Lemma get_recipe_overflow d id :
  recipes d !! id = None → in_int64 id = false →
  get_recipe id d = (d, inl OverflowError).
Proof. intros Hr Hid. by rewrite (get_recipe_absent _ _ Hr), Hid. Qed.

(** ** [list_recipes] *)

Lemma list_recipes_run skip lim d :
  list_recipes skip lim d =
    (d, if in_int64 (default 0 skip) && in_int64 (default 100 lim)
        then inr (RecipeListResponse_model_validate <$>
                    ordered_page (default 0 skip) (default 100 lim) d)
        else inl OverflowError).
Proof.
  unfold list_recipes.
  destruct (in_int64 (default 0 skip) && in_int64 (default 100 lim)) eqn:Hb.
  - apply (request_return _ d (AsyncSessionLocal d)); [|done].
    unfold get_all_recipes, execute.
    rewrite !bind_unfold, flush_idle by done.
    unfold runs, select_recipes_ordered. by rewrite Hb.
  - apply (request_raise _ d (AsyncSessionLocal d)).
    unfold get_all_recipes, execute.
    rewrite !bind_unfold, flush_idle by done.
    unfold runs, select_recipes_ordered. by rewrite Hb.
Qed.

Lemma list_recipes_in_range skip lim d :
  in_int64 (default 0 skip) = true → in_int64 (default 100 lim) = true →
  list_recipes skip lim d =
    (d, inr (RecipeListResponse_model_validate <$>
               ordered_page (default 0 skip) (default 100 lim) d)).
Proof. intros Hs Hl. by rewrite list_recipes_run, Hs, Hl. Qed.

Lemma list_recipes_answered skip lim d d' page :
  list_recipes skip lim d = (d', inr page) →
  d' = d ∧
  page = RecipeListResponse_model_validate <$>
           ordered_page (default 0 skip) (default 100 lim) d.
Proof.
  rewrite list_recipes_run. destruct (_ && _); by intros [= <- <-].
Qed.

Lemma in_int64_true n :
  in_int64 n = true ↔ -9223372036854775808 ≤ n ≤ 9223372036854775807.
Proof. unfold in_int64. by rewrite bool_decide_eq_true. Qed.

(** ** [create_recipe] *)

Lemma add_ingredients_run new_id l s :
  add_ingredients new_id l s =
    ({| committed := committed s; txn := txn s;
        pending := pending s ++ (INSERT_ingredient <$> (new_ingredient new_id <$> l));
        closed := closed s |}, inr ()).
Proof.
  revert s. induction l as [|i l IH]; intros s; simpl.
  - by rewrite app_nil_r, session_eta.
  - rewrite bind_unfold. unfold add at 1. rewrite IH. simpl.
    by rewrite <- app_assoc.
Qed.

Lemma flush_inserts_accepted l d :
  forallb storage_accepts l = true →
  flush_work (INSERT_ingredient <$> l) d =
    ({| recipes := recipes d; ingredients := insert_all l (ingredients d) |},
     [], inr ()).
Proof.
  revert d. induction l as [|row l IH]; intros d H; simpl.
  - by destruct d.
  - apply andb_true_iff in H as [Ha Hl]. rewrite Ha. by rewrite IH.
Qed.

Lemma flush_inserts_refused l d :
  forallb storage_accepts l = false →
  ∃ d' ws,
    flush_work (INSERT_ingredient <$> l) d = (d', ws, inl OperationalError) ∧
    recipes d' = recipes d.
Proof.
  revert d. induction l as [|row l IH]; intros d H; simpl in *; [done|].
  destruct (storage_accepts row) eqn:E; simpl in *; [|by eauto].
  destruct (IH {| recipes := recipes d;
                  ingredients := <[next_id (ingredients d) := row]> (ingredients d) |}
               H) as (d' & ws & Heq & Hd').
  exists d', ws. split; [exact Heq|exact Hd'].
Qed.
○ ○ ○
**WHAT YOU NEED TO DO:**
Using the entries above, give back exactly the line containing "list_recipes skip lim d = (d', inr page) →", the line containing "ingredients := <[next_id", and every line between them, and nothing else.

**EXPECTED ANSWER:**
  list_recipes skip lim d = (d', inr page) →
  d' = d ∧
  page = RecipeListResponse_model_validate <$>
           ordered_page (default 0 skip) (default 100 lim) d.
Proof.
  rewrite list_recipes_run. destruct (_ && _); by intros [= <- <-].
Qed.

Lemma in_int64_true n :
  in_int64 n = true ↔ -9223372036854775808 ≤ n ≤ 9223372036854775807.
Proof. unfold in_int64. by rewrite bool_decide_eq_true. Qed.

(** ** [create_recipe] *)

Lemma add_ingredients_run new_id l s :
  add_ingredients new_id l s =
    ({| committed := committed s; txn := txn s;
        pending := pending s ++ (INSERT_ingredient <$> (new_ingredient new_id <$> l));
        closed := closed s |}, inr ()).
Proof.
  revert s. induction l as [|i l IH]; intros s; simpl.
  - by rewrite app_nil_r, session_eta.
  - rewrite bind_unfold. unfold add at 1. rewrite IH. simpl.
    by rewrite <- app_assoc.
Qed.

Lemma flush_inserts_accepted l d :
  forallb storage_accepts l = true →
  flush_work (INSERT_ingredient <$> l) d =
    ({| recipes := recipes d; ingredients := insert_all l (ingredients d) |},
     [], inr ()).
Proof.
  revert d. induction l as [|row l IH]; intros d H; simpl.
  - by destruct d.
  - apply andb_true_iff in H as [Ha Hl]. rewrite Ha. by rewrite IH.
Qed.

Lemma flush_inserts_refused l d :
  forallb storage_accepts l = false →
  ∃ d' ws,
    flush_work (INSERT_ingredient <$> l) d = (d', ws, inl OperationalError) ∧
    recipes d' = recipes d.
Proof.
  revert d. induction l as [|row l IH]; intros d H; simpl in *; [done|].
  destruct (storage_accepts row) eqn:E; simpl in *; [|by eauto].
  destruct (IH {| recipes := recipes d;
                  ingredients := <[next_id (ingredients d) := row]> (ingredients d) |}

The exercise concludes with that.